Core Competency 4

Digital Pedagogy

This competency equips PFF participants to teach in the learning ecosystem that has been created by new digital technologies.

PFF participants will:

  • Recognize how digital technology can affect the learning environment and discuss/reflect on how the decision to use (or not use) technology may affect the student learning experience.
  • Identify ways in which technology has created a new learning ecosystem inside and outside the classroom, and understand the ways in which technology can be used to enhance learning.
  • Create and contribute to a digital pedagogical reference wiki for use by Fordham instructors.

Core Competency 4 can be fulfilled by the following:

  • Attend one of several "Introduction to Digital Pedagogy" workshops hosted by GSAS Fordham IT throughout the year. If students participate in this module, they will be required to choose a digital pedagogy tool to work into their syllabus the following semester, or when they start teaching. Shawn Hill, Instructional Technologist, will then work with PFF participants to introduce digital tools into their classrooms." In addition, participants will be required to attend one further conference, workshop, or other digital pedagogy event hosted by GSAS, GSAS Futures, or similar external event. If students wish to fulfill part of the competency by attending an external conference or workshop, then they must request approval for the event from GSAS
  • Contribute to the GSAS Digital Pedagogy Wiki: This resource which will provide a digital space for collaboration on and exploration of digital tools; discuss theoretical elements of digital pedagogy; as well as provide resources for PFF participants who are unfamiliar with certain digital tools. Students will share how they use technology in the classroom; discuss how to assess its effectiveness, and enhance their knowledge of learning strategies and resources.To complement their work on this Core Competency, PFF participants will be given the option to attend cross-disciplinary, professional peer groups facilitated by GSAS. Attendance at these peer groups will not fulfill Core Competency 4, but rather will bring Future Faculty together as a learning community to discuss their experiences in fulfilling it.

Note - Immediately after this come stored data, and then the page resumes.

(** The options literal [let opts = { ... }]. *)
Definition compose_opts (bo : BabelOpts) (entry : Entry) : Opts :=
  let cfg := config api in
  let vite := truthy (c_vite cfg) in
  mk_opts
    (react_runtime (react api))
    (mk_opts_config
       (match c_outputPath cfg with
        | Some p => p
        | None => str_or (userConfig_outputPath api) "dist"
        end)
       (c_vite cfg) (c_mako cfg) (c_mpa cfg) (c_esm cfg) (c_publicPath cfg))
    (cwd api)
    entry
    (if vite then Some modifyViteConfig else None)
    (if vite then None else Some (babelPreset bo))
    (if vite then None else Some chainWebpack)
    (if vite then None else Some modifyWebpackConfig)
    (beforeBabelPlugins bo)
    (beforeBabelPresets bo)
    (extraBabelPlugins bo)
    (extraBabelPresets bo)
    onBuildComplete
    true
    [].

(** The size report, run when neither [vite] nor [mako] is configured. *)
Definition measure_stage (opts : Opts) (stats : jsval) : M unit :=
  if negb (truthy (c_vite (config api))) && negb (truthy (c_mako (config api))) then
    let absOutputPath' :=
      path_resolve env (o_cwd opts)
        (str_or (oc_outputPath (o_config opts)) (DEFAULT_OUTPUT_PATH env)) in
    previousFileSizes <-
      prim (OpMeasure absOutputPath')
        (measureFileSizesBeforeBuild env absOutputPath') (fun d => d) ;;
    log "" ;;
    log "File sizes after gzip:\n" ;;
    prim (OpReport stats previousFileSizes absOutputPath')
      (printFileSizesAfterBuild env stats previousFileSizes absOutputPath') (fun d => d)
  else ret tt.

Definition asset_urls (k : string) (assetsMap : AssetsMap) : list string :=
  match assets_lookup k assetsMap with
  | Some l => l
  | None => []
  end.

(** [finalMarkUpArgs] *)
Definition finalMarkUpArgs (opts : Opts) (assetsMap : AssetsMap) (args : MarkupArgs)
    (vite : jsval) : MarkupArgs :=
  let cvite := truthy (c_vite (config api)) in
  mk_markup_args
    (ma_styles args ++
       (if cvite then [] else map mk_asset (asset_urls "umi.css" assetsMap)))
    ((if cvite then [] else map mk_asset (asset_urls "umi.js" assetsMap)) ++
       ma_scripts args)
    (js_or (JBool (truthy (oc_esm (o_config opts)))) vite)
    "/".

(** [htmlFiles.forEach(({ path, content }) => { ... })] *)
Fixpoint write_html_files (files : list HtmlFile) : M unit :=
  match files with
  | [] => ret tt
  | f :: files' =>
      let absPath := path_resolve env (absOutputPath api) (hf_path f) in
      prim (OpMkdirp (path_dirname env absPath))
        (fs_mkdirp env (path_dirname env absPath)) (fun d => d) ;;
      prim (OpWrite absPath (hf_content f))
        (fs_write env absPath (hf_content f)) (disk_write absPath (hf_content f)) ;;
      log ("Build " ++ hf_path f) ;;
      write_html_files files'
  end.

(** The [if (!api.config.mpa) { ... }] block; its value is [htmlFiles]. *)
Definition html_stage (opts : Opts) (stats : jsval) : M (list HtmlFile) :=
  if negb (truthy (c_mpa (config api))) then
    assetsMap <-
      (if truthy (c_vite (config api)) then ret []
       else prim (OpCall "getAssetsMap")
              (getAssetsMap env stats (c_publicPath (config api))) (fun d => d)) ;;
    let vite := args_vite api in
    args <- prim (OpCall "getMarkupArgs") (getMarkupArgs env) (fun d => d) ;;
    let final := finalMarkUpArgs opts assetsMap args vite in
    content <- prim (OpCall "getMarkup") (getMarkup env final) (fun d => d) ;;
    let initial := [mk_html_file "index.html" content] in
    htmlFiles <-
      applyModify "modifyExportHTMLFiles" (PExportHTML initial final)
        (h_modifyExportHTMLFiles reg) initial final ;;
    write_html_files htmlFiles ;;
    ret htmlFiles
  else ret [].

Definition set_htmlFiles (o : Opts) (files : list HtmlFile) : Opts :=
  mk_opts (o_react_runtime o) (o_config o) (o_cwd o) (o_entry o)
    (o_modifyViteConfig o) (o_babelPreset o) (o_chainWebpack o)
    (o_modifyWebpackConfig o) (o_beforeBabelPlugins o) (o_beforeBabelPresets o)
    (o_extraBabelPlugins o) (o_extraBabelPresets o) (o_onBuildComplete o)
    (o_clean o) files.

Definition undefined_build_error : exn :=
  ETypeError "Cannot read properties of undefined (reading 'build')".

(** The backend's effect on the disk; [undefined.build] throws before
    doing anything. *)
Definition bundler_disk (bundler : option Bundler) (opts : Opts) : Disk -> Disk :=
  match bundler with
  | Some b => build_disk b opts
  | None => fun d => d
  end.

(** The command's [fn]. *)
Definition fn : M unit :=
  log ("Umi v" ++ umi_version api) ;;
  prim_eff (OpRimraf (absTmpPath api)) (rimraf_sync env (absTmpPath api))
    (rimraf_disk (absTmpPath api)) (rimraf_partial env (absTmpPath api)) ;;
  applyEvent "onCheckPkgJSON" (PCheckPkg JNull (pkg api))
    (h_onCheckPkgJSON reg) (JNull, pkg api) ;;
  generate (mk_on_generate_files None true) ;;
  bo <- prim (OpCall "getBabelOpts") (getBabelOpts env) (fun d => d) ;;
  let initialEntry := [("umi", path_join env (absTmpPath api) "umi.ts")] in
  entry <- applyModify "modifyEntry" (PEntry initialEntry)
             (h_modifyEntry reg) initialEntry JUndef ;;
  let opts0 := compose_opts bo entry in
  applyEvent "onBeforeCompiler" (PBeforeCompiler (appData_bundler api) opts0)
    (h_onBeforeCompiler reg) (appData_bundler api, opts0) ;;
  opts <- applyModify "modifyUniBundlerOpts" (PUniBundlerOpts opts0 (appData_bundler api))
            (h_modifyUniBundlerOpts reg) opts0 (appData_bundler api) ;;
  bundler <- applyModify "modifyUniBundler" (PUniBundler (appData_bundler api) opts)
               (h_modifyUniBundler reg) None (appData_bundler api, opts) ;;
  stats <- prim_eff (OpBuild opts)
             (match bundler with
              | Some b => build b opts
              | None => Err undefined_build_error
              end)
             (bundler_disk bundler opts) (bundler_disk bundler opts) ;;
  measure_stage opts stats ;;
  htmlFiles <- html_stage opts stats ;;
  applyEvent "onBuildHtmlComplete" (PHtmlComplete (set_htmlFiles opts htmlFiles))
    (h_onBuildHtmlComplete reg) (set_htmlFiles opts htmlFiles).

End Build.

(** A run of the command from an empty trace and a given disk. *)
Definition run (reg : Registry) (env : Env) (api : Api) (d : Disk) : res unit * St :=
  fn reg env api (mk_st [] d).

(** ** Concrete inputs *)

Definition str_dirname (p : string) : string :=
  let fix drop_seg (l : list Ascii.ascii) : list Ascii.ascii :=
    match l with
    | [] => []
    | c :: l' => if Ascii.eqb c "/"%char then l' else drop_seg l'
    end in
  string_of_list_ascii (rev (drop_seg (rev (list_ascii_of_string p)))).

Definition env0 : Env :=
  mk_env
    (Ok (mk_babel_opts (JStr "babel-preset-umi") [] [] [] []))
    (fun _ _ => Ok [("umi.js", ["/umi.js"]); ("umi.css", ["/umi.css"])])
    (Ok (mk_markup_args [] [] JUndef "/"))
    (fun _ => Ok "<html></html>")
    (fun _ => Ok [])
    (fun _ _ _ => Ok tt)
    (fun a b => a ++ "/" ++ b)
    (fun a b => a ++ "/" ++ b)
    str_dirname
    "dist"
    (fun _ => Ok tt)
    (fun _ _ => Ok tt)
    (fun _ => Ok tt)
    (fun _ d => d).

Definition config_plain : Config := mk_config JUndef JUndef JUndef JUndef JUndef None.

Definition api_with (cfg : Config) (r : option semver) (vite : jsval) : Api :=
  mk_api "4.0.0" "/app/src/.umi" "/app/dist" JUndef r "" cfg "/app"
    (JStr "webpack") vite.

Definition api17 : Api := api_with config_plain (Some (mk_semver 17 1 0 [])) JUndef.

(** A backend whose build emits [/app/dist/umi.js]. *)
Definition backend0 : Bundler :=
  mk_bundler (fun _ => Ok (JStr "stats")) (fun _ d => disk_write "/app/dist/umi.js" "js" d).

(** Only a [modifyUniBundler] handler, returning [b]. *)
Definition reg_bundler (b : Bundler) : Registry :=
  mk_registry [] [] [] [] [] [] [] [] [] [fun _ _ => Ok (Some b)] [] [] (fun _ _ d => d).

Definition outcomes (tr : list event) : list (option exn) := map ev_outcome tr.

Definition writes (tr : list event) : list (string * string) :=
  flat_map (fun ev => match ev with
                      | mk_event (OpWrite p c) None => [(p, c)]
                      | _ => []
                      end) tr.

Definition reports (tr : list event) : list string :=
  flat_map (fun ev => match ev with
                      | mk_event (OpReport _ _ folder) None => [folder]
                      | _ => []
                      end) tr.

(** The keys of the dispatches issued, in order. *)
Definition dispatched (tr : list event) : list string :=
  flat_map (fun ev => match ev_op ev with
                      | OpApply k _ => [k]
                      | _ => []
                      end) tr.

(** Observations on traces, and further fixtures. *)

Open Scope list_scope.

Definition reg_config_handlers : Registry :=
  mk_registry [] []
    [fun _ _ => Ok (JStr "new-config")]
    [fun _ _ => Ok (JStr "new-config")]
    [fun _ _ => Ok (JStr "new-config")]
    [] [] [] [] [] [] [] (fun _ _ d => d).

Definition is_dispatch (key : string) (ev : event) : bool :=
  match ev_op ev with
  | OpApply k _ => String.eqb k key
  | _ => false
  end.

Definition dispatches_of (key : string) (tr : list event) : list event :=
  filter (is_dispatch key) tr.

Definition appends {A : Type} (P : event -> Prop) (m : M A) : Prop :=
  forall s, exists l, trace (snd (m s)) = trace s ++ l /\ Forall P l.

(** The onGenerateFiles arguments issued by the command. *)
Definition generate_args_first : GenerateArgs := mk_generate_args None true.



Definition last_write (p : string) (tr : list event) : option string :=
  fold_left (fun acc ev =>
               match ev with
               | mk_event (OpWrite q c) None => if String.eqb q p then Some c else acc
               | _ => acc
               end) tr None.

(** Every path last written in [tr] holds that content in [d]. *)
Definition keeps_writes (tr : list event) (d : Disk) : Prop :=
  forall p c, last_write p tr = Some c -> disk_get p d = Some c.

Definition disk_inv (s : St) : Prop := keeps_writes (trace s) (disk s).

Definition keeps {A : Type} (m : M A) : Prop :=
  forall s, disk_inv s -> disk_inv (snd (m s)).

(** What a primitive may do to the disk outside the start of the
    command: a write stores its content, anything else leaves it. *)
Definition disk_effect (o : op) (upd : Disk -> Disk) : Prop :=
  match o with
  | OpWrite p c => forall d, upd d = disk_write p c d
  | OpRimraf _ => False
  | _ => forall d, upd d = d
  end.

Definition is_fs_or_log (ev : event) : bool :=
  match ev_op ev with
  | OpMkdirp _ | OpWrite _ _ | OpLog _ => true
  | _ => false
  end.


Definition op_name (o : op) : string :=
  match o with
  | OpLog _ => "log"
  | OpRimraf _ => "rimraf"
  | OpApply k _ => k
  | OpCall n => n
  | OpBuild _ => "build"
  | OpMeasure _ => "measureFileSizesBeforeBuild"
  | OpReport _ _ _ => "printFileSizesAfterBuild"
  | OpMkdirp _ => "mkdirp"
  | OpWrite _ _ => "writeFile"
  end.

Definition op_names (tr : list event) : list string := map (fun ev => op_name (ev_op ev)) tr.

Definition builds (tr : list event) : list Opts :=
  flat_map (fun ev => match ev with
                      | mk_event (OpBuild o) None => [o]
                      | _ => []
                      end) tr.

(** A [modifyUniBundlerOpts] handler that sets [opts.config.esm = true],
    next to a backend for [modifyUniBundler]. *)
Definition with_esm (o : Opts) : Opts :=
  let c := o_config o in
  mk_opts (o_react_runtime o)
    (mk_opts_config (oc_outputPath c) (oc_vite c) (oc_mako c) (oc_mpa c) (JBool true)
       (oc_publicPath c))
    (o_cwd o) (o_entry o) (o_modifyViteConfig o) (o_babelPreset o) (o_chainWebpack o)
    (o_modifyWebpackConfig o) (o_beforeBabelPlugins o) (o_beforeBabelPresets o)
    (o_extraBabelPlugins o) (o_extraBabelPresets o) (o_onBuildComplete o)
    (o_clean o) (o_htmlFiles o).

Definition reg_esm : Registry :=
  mk_registry [] [] [] [] [] [] [] [] [fun o _ => Ok (with_esm o)]
    [fun _ _ => Ok (Some backend0)] [] [] (fun _ _ d => d).

(** The markup arguments carried by the [modifyExportHTMLFiles] dispatches. *)
Definition export_markup_args (tr : list event) : list MarkupArgs :=
  flat_map (fun ev => match ev_op ev with
                      | OpApply _ (PExportHTML _ ma) => [ma]
                      | _ => []
                      end) tr.

(** The events of a write loop all of whose calls returned. *)
Fixpoint write_events (env : Env) (api : Api) (files : list HtmlFile) : list event :=
  match files with
  | [] => []
  | f :: files' =>
      let absPath := path_resolve env (absOutputPath api) (hf_path f) in
      mk_event (OpMkdirp (path_dirname env absPath)) None ::
      mk_event (OpWrite absPath (hf_content f)) None ::
      mk_event (OpLog ("Build " ++ hf_path f)) None ::
      write_events env api files'
  end.

(** Every [mkdirpSync] and [writeFileSync] of the loop returns. *)
Fixpoint files_ok (env : Env) (api : Api) (files : list HtmlFile) : Prop :=
  match files with
  | [] => True
  | f :: files' =>
      let absPath := path_resolve env (absOutputPath api) (hf_path f) in
      fs_mkdirp env (path_dirname env absPath) = Ok tt /\
      fs_write env absPath (hf_content f) = Ok tt /\
      files_ok env api files'
  end.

The transition to online learning necessitated by the COVID-19 outbreak has forced instructors at Fordham to learn and become competent in a wide range of digital tools. With this in mind, graduate teaching fellows, senior teaching fellows, and teaching assistants who can verify that they are responsible for some significant aspect of a course during the COVID-19 crisis can fulfill the entirety of the Digital Pedagogy core competency by writing a reflection statement, to be posted on the GSAS Digital Pedagogy Wiki (hosted on the Digital Praxis page of DigitalResearch@Fordham), that responds to the following dimensions:

  • The ways in which your course needed to be adapted.
  • The thought you put in to crafting an online adaptation of your course (e.g. whether to use synchronous or asynchronous learning and why; which platforms to use and why; etc.).
  • How you executed these changes.
  • Reflections on how things went, how your students responded, and what you might do differently next time (or, possibly, how you might set up your face-to-face classes in the future to make them more amenable to online transitions).

This reflection statement will replace all aspects of the digital pedagogy competency and will serve as an invaluable resource to future instructors who are looking for a blueprint of how to handle future disruptions to academic activities, or simply looking for diverse and detailed examples of ways digital pedagogy can be incorporated in the classroom.